***** Source data

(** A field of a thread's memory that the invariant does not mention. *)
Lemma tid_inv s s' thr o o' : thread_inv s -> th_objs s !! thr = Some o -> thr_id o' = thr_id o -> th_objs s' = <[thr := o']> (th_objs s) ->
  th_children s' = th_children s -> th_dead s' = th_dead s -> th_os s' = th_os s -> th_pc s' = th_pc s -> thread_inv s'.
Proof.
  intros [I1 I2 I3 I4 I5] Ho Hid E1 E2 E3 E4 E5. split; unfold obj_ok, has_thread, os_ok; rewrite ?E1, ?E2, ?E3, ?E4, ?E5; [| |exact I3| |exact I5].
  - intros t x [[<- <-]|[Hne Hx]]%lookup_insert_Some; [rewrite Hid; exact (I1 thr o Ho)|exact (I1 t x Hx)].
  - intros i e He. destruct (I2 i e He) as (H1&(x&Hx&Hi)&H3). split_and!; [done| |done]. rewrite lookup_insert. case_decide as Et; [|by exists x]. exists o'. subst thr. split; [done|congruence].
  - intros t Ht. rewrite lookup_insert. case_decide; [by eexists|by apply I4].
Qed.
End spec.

**********

What you are asked to do:
If a line in the entries holds the string "rewrite", copy it.

Answer space:
  intros [I1 I2 I3 I4 I5] Ho Hid E1 E2 E3 E4 E5. split; unfold obj_ok, has_thread, os_ok; rewrite ?E1, ?E2, ?E3, ?E4, ?E5; [| |exact I3| |exact I5].
  - intros t x [[<- <-]|[Hne Hx]]%lookup_insert_Some; [rewrite Hid; exact (I1 thr o Ho)|exact (I1 t x Hx)].
  - intros i e He. destruct (I2 i e He) as (H1&(x&Hx&Hi)&H3). split_and!; [done| |done]. rewrite lookup_insert. case_decide as Et; [|by exists x]. exists o'. subst thr. split; [done|congruence].
  - intros t Ht. rewrite lookup_insert. case_decide; [by eexists|by apply I4].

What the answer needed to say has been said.